Bases anatomiques des douleurs pelvi-périnéales.

Pr Roger Robert

jeudi 19 novembre 2009

Vidéo présentation

L’embryologie nous enseigne que le pelvis et le périnée sont séparés l’un de l’autre par le diaphragme que constitue le muscle levator ani. S’insérant sur les trois éléments osseux de l’os coxal, il sépare des éléments dont l’innervation sera fort différente : dans la région infra-levatorienne (périnée), l’élément dominant de l’innervation et donc de la transmission des messages douloureux est le nerf pudendal. Par ailleurs, des sructures végétatives incluses dans le nerf pudendal ou gagnant les centres supérieurs par les lames sacro-recto-génito-pubiennes, prennent en charge les douleurs végétatives qui peuvent accompagner les douleurs pudendales somatiques.
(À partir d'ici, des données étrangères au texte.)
(** The entry is logged and inserted. *)
Lemma step_write_ok i j k v d n u q fs e T a h :
  (n <= length h)%nat -> kind (Write k v d) j -> oversize k v = None -> shared fs e T a h q ->
  steps i (mkThread (Write k v d) j n u false) q fs e T h.
Proof.
  intros Hn Hj Hsz Hsh. pose proof Hsh as [S1 S2 S3 S4 S5]. pose proof (kind_effect _ _ _ _ Hj Hsz) as Heff.
  pose (en := mkWalEntry (if d then Delete else Put) k v).
  assert (encodable en) as Hen.
  { apply oversize_None in Hsz as [Hk Hv]. destruct d; cbn in Hj; [destruct Hj as [-> _]|]; by split; [split|]. }
  destruct (log_and_apply_ok fs e T a _ k v d S1 Hen) as (fs' & w & t & t' & Hta & Hrun & HL & Hbuf & Hget). fold en in HL, Hget.
  pose proof HL as (HB & HT & _). set (e' := logged e w (<[a := t']> (mems e))) in *.
  exists (Applied a (replaced k t)), fs', e'. split.
  { assert (with_lock WalLock "wal lock poisoned" (log_and_apply k v d) (fs, e) = (Ok (a, replaced k t), (fs', e'))) as Hl
      by (apply with_lock_ok; [apply S1|exact Hrun|done]).
    by runs Hl. }
  unfold ThreadStep.sound. cbn [ctl job since missed emits]. exists T, a. unfold point. cbn [under takes holds is_lock orb].
  assert (forall x, x <> a -> <[a := t']> (mems e) !! x = mems e !! x) as Hothers
    by (intros x Hx; by rewrite list_lookup_insert_ne).
  assert (forall k', view e' T k' = replay m0 (h ++ [(i, j)]) !! k') as Hv.
  { intros k'. rewrite (replay_wrote h i j k v d k' Hj Hsz). fold en. rewrite <- S4.
    eapply (applied_view e T a t); [apply S1|done|done]. }
  assert (shared fs' e' T a (h ++ [(i, j)]) q) as Hsh'
    by (apply (logged_shared fs e T a h); try done; [by eapply applied_mid|by exists [(i, j)]]).
  assert (evolves e T h e' T [(i, j)]) as Hevo.
  { split; try done.
    - intros x tx Htx. cbn. destruct (decide (a = x)) as [<-|Hne].
      + exists t'. rewrite list_lookup_insert_eq by (by eapply lookup_lt_Some). split_and!; [done| |].
        * intros Hna. by rewrite (mo_active _ _ (md_mems _ _ _ _ _ S1)) in Hna.
        * intros k'. rewrite Hta in Htx. injection Htx as <-. rewrite Hget. case_decide as Hk'; [right|by left].
          exists (entry_mutation en).2. split; [done|]. rewrite (replay_wrote h i j k v d k' Hj Hsz). fold en.
          by rewrite decide_True by done.
      + exists tx. rewrite list_lookup_insert_ne by done. split_and!; [done..|]. intros k'. by left.
    - intros x hd Hhd. by exists hd. }
  split_and!; [|done| |done| |done|spend|].
  - split.
    + split; [done|]. intros k' ->%replaced_key. by eapply kind_writes.
    + cbn [written applied_by omap]. unfold owns. cbn. by rewrite decide_True.
    + intros x Hx. unfold owns. cbn. by rewrite decide_False by done.
    + by intros [].
    + done.
  - split; [done..|]. exact (mo_active _ _ (md_mems _ _ _ _ _ S1)).
  - intros _. by eapply logged_rely.
  - eapply (logged_spares fs e T a h); try done. intros [Hs _]. by apply Hbuf.
Qed.
Lemma phase_point Q c i t :
  idle_closed Q -> locked FlushLock c -> pool c !! i = Some t -> free (ctl t) c = true ->
  Q (phase c) -> Q (point (phase c) (ctl t) (ctl t)).
Proof.
  intros HQ Hl Ht Hf Hsh. unfold point. destruct (under FlushLock (ctl t)) eqn:Hu; [|done]. unfold phase in Hsh.
  apply orb_true_iff in Hu as [Hu%is_lock_spec|Hu%is_lock_spec].
  - unfold free in Hf. rewrite Hu in Hf. cbn in Hf. destruct (flush_owner c); [done|].
    eapply HQ; [..|exact Hsh]; [done|]. by destruct (ctl t).
  - change (flush_owner c) with (owner FlushLock c) in Hsh.
    rewrite (proj2 (Hl i)) in Hsh by (by exists t). by rewrite Ht in Hsh.
Qed.

Lemma phase_step Q c c' i t p' t' :
  idle_closed Q -> locked FlushLock c -> pool c !! i = Some t -> free (ctl t) c = true ->
  (is_lock FlushLock (holds p') = true -> under FlushLock (ctl t) = true) ->
  pool c' = <[i := t']> (pool c) -> ctl t' = p' -> flush_owner c' = relock FlushLock i (ctl t) p' (flush_owner c) ->
  Q (point (phase c) (ctl t) p') -> Q (phase c').
Proof.
  intros HQ Hl Ht Hf Hu Hpool Hctl Howner Hsh. unfold phase. rewrite Howner, Hpool. unfold relock.
  assert (i < length (pool c))%nat as Hi by (by eapply lookup_lt_Some). unfold point in Hsh.
  case_decide as Hp'.
  - rewrite list_lookup_insert_eq, Hctl by done. rewrite Hu in Hsh by (by rewrite Hp'). done.
  - destruct (under FlushLock (ctl t)) eqn:Hun.
    + assert ((if decide (holds (ctl t) = Some FlushLock) then None else flush_owner c) = None) as ->.
      { case_decide as Hp; [done|]. apply orb_true_iff in Hun as [Hun%is_lock_spec|Hun%is_lock_spec]; [|done].
        unfold free in Hf. rewrite Hun in Hf. cbn in Hf. by destruct (flush_owner c). }
      by eapply HQ; [..|exact Hsh].
    + rewrite decide_False. 2: { intros Hp. unfold under in Hun. rewrite Hp in Hun. by destruct (is_lock FlushLock (takes _)). }
      unfold phase in Hsh. destruct (flush_owner c) as [j|] eqn:Eo; [|done].
      destruct (decide (i = j)) as [<-|Hne]; [|by rewrite list_lookup_insert_ne by done].
      destruct (proj1 (Hl i) Eo) as (t0 & H0 & H1). rewrite Ht in H0. injection H0 as <-.
      unfold under in Hun. rewrite H1 in Hun. by destruct (is_lock FlushLock (takes _)).
Qed.

(** ** The threads *)

Lemma owns_app i h1 h2 : owns i (h1 ++ h2) = owns i h1 ++ owns i h2.
Proof. unfold owns. apply omap_app. Qed.

Lemma quiet_flusher fs e T fs' e' T' p :
  holds p <> Some FlushLock -> flusher_ok K fs e T p -> flusher_ok K fs' e' T' p.
Proof. by destruct p. Qed.

Lemma quiet_writer fs e fs' e' p : holds p <> Some WalLock -> writer_ok fs e p -> writer_ok fs' e' p.
Proof. by destruct p. Qed.

Lemma other_ok c i t j tj fs e T h fs' e' T' evs :
  inv c -> pool c !! i = Some t -> free (ctl t) c = true -> pool c !! j = Some tj -> j <> i ->
  heap_ok K fs e T -> owns j evs = [] -> evolves m0 e T h e' T' evs ->
  (under FlushLock (ctl t) = false -> rely_flush fs e T fs' e' T') ->
  (under WalLock (ctl t) = false -> rely_log fs e fs' e') ->
  thread_ok fs e T h j tj -> thread_ok fs' e' T' (h ++ evs) j tj.
Proof.
  intros [_ HL HF] Ht Hfr Htj Hne Hheap Hev Hevo Hrf Hrl [Hk Hn Hw Hms Hr Hfl Hwr Hd]. split; [done| | |done| | | |].
  - rewrite length_app. lia.
  - intros Hb. by rewrite drop_app_le, owns_app, Hev, app_nil_r, Hw by done.
  - by eapply reader_evolves.
  - destruct (under FlushLock (ctl t)) eqn:Hu; [|by eapply flusher_stable; [apply Hrf|..]].
    apply (quiet_flusher fs e T); [|done]. intros Hh. by apply Hne, (under_alone FlushLock c i t j tj).
  - destruct (under WalLock (ctl t)) eqn:Hu; [|by eapply writer_stable; [apply Hrl|]].
    apply (quiet_writer fs e); [|done]. intros Hh. by apply Hne, (under_alone WalLock c i t j tj).
  - intros o Ho. by apply answered_app, Hd.
Qed.

Lemma self_ok g i t p' fs e T h fs' e' T' evs :
  let ms := missed t || misses g (ctl t) in
  thread_ok fs e T h i t -> busy (ctl t) = true -> passes m0 b0 ms i (job t) (since t) h (ctl t) p' evs ->
  own K m0 b0 ms fs' e' T' (h ++ evs) (since t) p' ->
  thread_ok fs' e' T' (h ++ evs) i (mkThread p' (job t) (since t) (length (h ++ evs)) ms).
Proof.
  intros ms [Hk Hn Hw Hms Hr Hf Hwr Hd] Hb [P1 P2 P3 P4 P5] [O1 O2 O3].
  assert (owns i (drop (since t) (h ++ evs)) = written p' (job t)) as Howns.
  { rewrite drop_app_le, owns_app, Hw, <- P2 by done. f_equal. by destruct (ctl t). }
  split; cbn [ctl job since upto missed]; try done.
  - rewrite length_app. lia.
  - intros Hb'. rewrite Howns. by destruct p'.
  - intros [Hm|Hm]%orb_true_iff; [by apply Hms|]. destruct (ctl t); try done. by eexists.
  - intros o ->. split; [rewrite length_app; lia|]. rewrite segment_end. split; [exact Howns|].
    specialize (P5 _ eq_refl). exact P5.
Qed.

(** ** Steps *)

(** What the step of a thread yields. *)
Lemma run_sound i t c fs e T a :
  roomy c = true -> sys c = (fs, e) -> locked FlushLock c -> pool c !! i = Some t -> busy (ctl t) = true ->
  free (ctl t) c = true -> shared fs e T a (history c) (phase c) -> on_disk fs e T (phase c) ->
  gap_ok (gap_at c) e (history c) -> thread_ok fs e T (history c) i t ->
  steps K m0 b0 (gap_at c) i t (phase c) fs e T (history c).
Proof.
  intros (Hroom & Hsm & Hruns)%roomy_ok Hs HF Ht Hb Hfr Hsh Hd Hg Hti. rewrite Hs in Hroom, Hsm.
  apply (step_any (gap_at c) i t (phase c) fs e T a (history c) Hg Hti Hb Hroom Hsm).
  - intros r ins runs Hc. by eapply Hruns.
  - by apply (phase_point _ c i t (shared_idle fs e T a (history c))).
Qed.

Lemma run_inv i t c : inv c -> roomy c = true -> pool c !! i = Some t -> busy (ctl t) = true ->
  free (ctl t) c = true -> inv (advance i t c).
Proof.
  intros Hinv Hroom Ht Hb Hfr. pose proof Hinv as [(T & a & Hsh & Hdisk & Hth) HL HF].
  destruct c as [[fs e] lo fo ts h]. cbn [sys pool history] in *. set (c := mkConfig _ _ _ _ _) in *.
  pose proof (Hth i t Ht) as Hti. pose proof (gap_sound c T a Hsh HL Hth) as Hgap.
  destruct (run_sound i t c fs e T a Hroom eq_refl HF Ht Hb Hfr Hsh Hdisk Hgap Hti) as (p' & fs' & e' & Hrun & Hsound).
  destruct Hsound as (T' & a' & Hpass & Hsh' & Hown & Hevo & Hrf & Hrl & _ & Hsp). cbn zeta in *.
  assert (on_disk fs e T (point (phase c) (ctl t) (ctl t))) as Hpt
    by (by apply (phase_point _ c i t (shared_idle fs e T a h))).
  apply (sp_disk _ _ _ _ _ _ _ _ _ Hsp) in Hpt.
  unfold advance. change (sys c) with (fs, e). rewrite Hrun. cbn zeta. change (history c) with h.
  set (evs := emits i t p') in *. pose proof (pa_locks _ _ _ _ _ _ _ _ _ _ Hpass) as Hlocks.
  split; cbn [sys history pool].
  - exists T', a'. apply Logic.and_assoc. split.
    + eapply (phase_step _ c _ i t p' _ (shared_idle _ _ _ a' _)); try done. apply Hlocks.
    + intros j tj Hj. cbn [fst snd]. destruct (decide (j = i)) as [->|Hne].
      * rewrite list_lookup_insert_eq in Hj by (by eapply lookup_lt_Some). injection Hj as <-.
        by eapply self_ok.
      * rewrite list_lookup_insert_ne in Hj by done.
        eapply (other_ok c i t j tj fs e T h); try done; [apply Hsh|by apply (pa_others _ _ _ _ _ _ _ _ _ _ Hpass)|by apply Hth].
  - eapply (locked_step WalLock c i t p'); try done; [apply Hlocks|by left].
  - eapply (locked_step FlushLock c i t p'); try done; [apply Hlocks|by right].
Qed.

Lemma start_ok r p : start r = Some p -> kind p r /\ busy p = true /\ applied_by p = false /\ holds p = None /\
  forall fs e T h n, own K m0 b0 false fs e T h n p.
Proof. destruct r; intros [= <-]; done. Qed.

Lemma call_inv i r c t p :
  inv c -> pool c !! i = Some t -> busy (ctl t) = false -> start r = Some p ->
  inv (mkConfig (sys c) (wal_owner c) (flush_owner c)
    (<[i := mkThread p r (length (history c)) (length (history c)) false]> (pool c)) (history c)).
Proof.
  intros [(T & a & Hsh & Hdisk & Hth) HL HF] Ht Hb (Hk & Hbp & Hap & Hh & Hown)%start_ok.
  assert (holds (ctl t) = None) as Hht by (by destruct (ctl t)).
  assert (i < length (pool c))%nat as Hi by (by eapply lookup_lt_Some).
  set (t' := mkThread p r _ _ _).
  assert (forall l j, (exists tj, <[i := t']> (pool c) !! j = Some tj /\ holds (ctl tj) = Some l) <->
    exists tj, pool c !! j = Some tj /\ holds (ctl tj) = Some l) as Hsame.
  { intros l j. destruct (decide (j = i)) as [->|Hne]; [|by rewrite list_lookup_insert_ne by done].
    rewrite list_lookup_insert_eq by done. split; intros (tj & Hj & Hl); [|congruence].
    injection Hj as <-. cbn in Hl. congruence. }
  split; cbn [sys history pool].
  - exists T, a. apply Logic.and_assoc. split.
    + pose proof (conj Hsh Hdisk) as Hboth. clear Hsh Hdisk. unfold phase in *. cbn [flush_owner pool]. destruct (flush_owner c) as [j|] eqn:Eo; [|done].
      destruct (decide (j = i)) as [->|Hne]; [|by rewrite list_lookup_insert_ne by done].
      destruct (proj1 (HF i) Eo) as (t0 & H0 & H1). congruence.
    + intros j tj Hj. destruct (decide (j = i)) as [->|Hne].
      * rewrite list_lookup_insert_eq in Hj by done. injection Hj as <-. destruct (Hown (sys c).1 (sys c).2 T (history c) (length (history c))).
        unfold t'. split; cbn [ctl job since upto missed]; try done.
        -- intros _. by rewrite drop_all, Hap.
        -- intros o ->. done.
      * rewrite list_lookup_insert_ne in Hj by done. by apply Hth.
  - intros j. cbn [pool]. rewrite Hsame. apply HL.
  - intros j. cbn [pool]. rewrite Hsame. apply HF.
Qed.

Lemma step_inv c c' : inv c -> roomy_step c c' -> inv c'.
Proof.
  intros Hinv [Hroom [x Hx]]. destruct x as [i r|i]; cbn in Hx.
  - destruct (pool c !! i) as [t|] eqn:Ht; [|done]. cbn in Hx. destruct (start r) as [p|] eqn:Hp; [|done]. cbn in Hx.
    destruct (negb (busy (ctl t)) && may_call i r (sys c)) eqn:Hb; [|done]. injection Hx as <-.
    apply andb_true_iff in Hb as [Hb%negb_true_iff _]. by eapply call_inv.
  - destruct (pool c !! i) as [t|] eqn:Ht; [|done]. cbn in Hx.
    destruct (busy (ctl t) && free (ctl t) c) eqn:Hb; [|done]. injection Hx as <-.
    apply andb_true_iff in Hb as [Hb Hf]. by apply run_inv.
Qed.

(** ** The work left *)

Lemma run_work i t c : inv c -> roomy c = true -> pool c !! i = Some t -> busy (ctl t) = true ->
  free (ctl t) c = true -> (work (advance i t c) < work c)%nat.
Proof.
  intros [(T & a & Hsh & Hdisk & Hth) HL HF] Hroom Ht Hb Hfr. pose proof (gap_sound c T a Hsh HL Hth) as Hgap.
  destruct (sys c) as [fs e] eqn:Hs. cbn [fst snd] in *.
  destruct (run_sound i t c fs e T a Hroom Hs HF Ht Hb Hfr Hsh Hdisk Hgap (Hth i t Ht)) as (p' & fs' & e' & Hrun & Hsound).
  destruct Hsound as (_ & _ & _ & _ & _ & _ & _ & _ & (Hx & Hy & Hcost) & _). cbn zeta in *.
  unfold advance. rewrite Hs, Hrun. unfold work, slots. rewrite Hs. cbn [sys pool fst snd].
  apply list_elem_of_split_length in Ht as (l1 & l2 & -> & ->).
  set (t' := mkThread p' _ _ _ _). rewrite (insert_app_r_alt l1 (t :: l2)), Nat.sub_diag by done.
  cbn [insert list_insert]. rewrite !sum_list_with_app. cbn [sum_list_with]. change (ctl t') with p'.
  set (D := (waiting e + _)%nat). set (D' := (waiting e' + _)%nat).
  set (M := (2 * (D + tables e))%nat). set (M' := (2 * (D' + tables e'))%nat).
  specialize (Hcost D M). unfold D, D', M, M' in *.
  set (S1 := sum_list_with (fun t => freezes (ctl t)) l1) in *. set (S2 := sum_list_with (fun t => freezes (ctl t)) l2) in *.
  match goal with |- (sum_list_with ?f' l1 + (cost ?d ?m p' + sum_list_with ?f' l2) <
    sum_list_with ?f l1 + (cost ?d0 ?m0 _ + sum_list_with ?f l2))%nat =>
    assert (forall l, sum_list_with f' l <= sum_list_with f l)%nat as Hsum;
    [|assert (cost d m p' < cost d0 m0 (ctl t))%nat as Hlt] end.
  - intros l. induction l as [|x l IH]; cbn [sum_list_with]; [lia|]. apply Nat.add_le_mono; [apply cost_mono; lia|done].
  - eapply Nat.le_lt_trans; [|apply Hcost; lia]. apply cost_mono; lia.
  - pose proof (Hsum l1). pose proof (Hsum l2). lia.
Qed.

Lemma steps_inv c c' : inv c -> rtc roomy_step c c' -> inv c'.
Proof. intros Hinv Hr. induction Hr as [|c1 c2 c3 H12 _ IH]; [done|]. apply IH. by eapply step_inv. Qed.
End inv.
End safe.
Dans la région supra-levatorienne (pelvis), le système végétatif est le seul mode d’innervation et transmet l’ensemble des messages douloureux.
La particularité des douleurs somatiques est d’être situées dans un territoire tronculaire bien défini. Les douleurs médiées par le système orthosympathique sont par nature diffuses et ont une connotation viscérale (sensation de corps étrangers intra rectaux ou intra vaginaux par exemple, impression de fesse ou d’organes génitaux froids ou brûlants, etc.).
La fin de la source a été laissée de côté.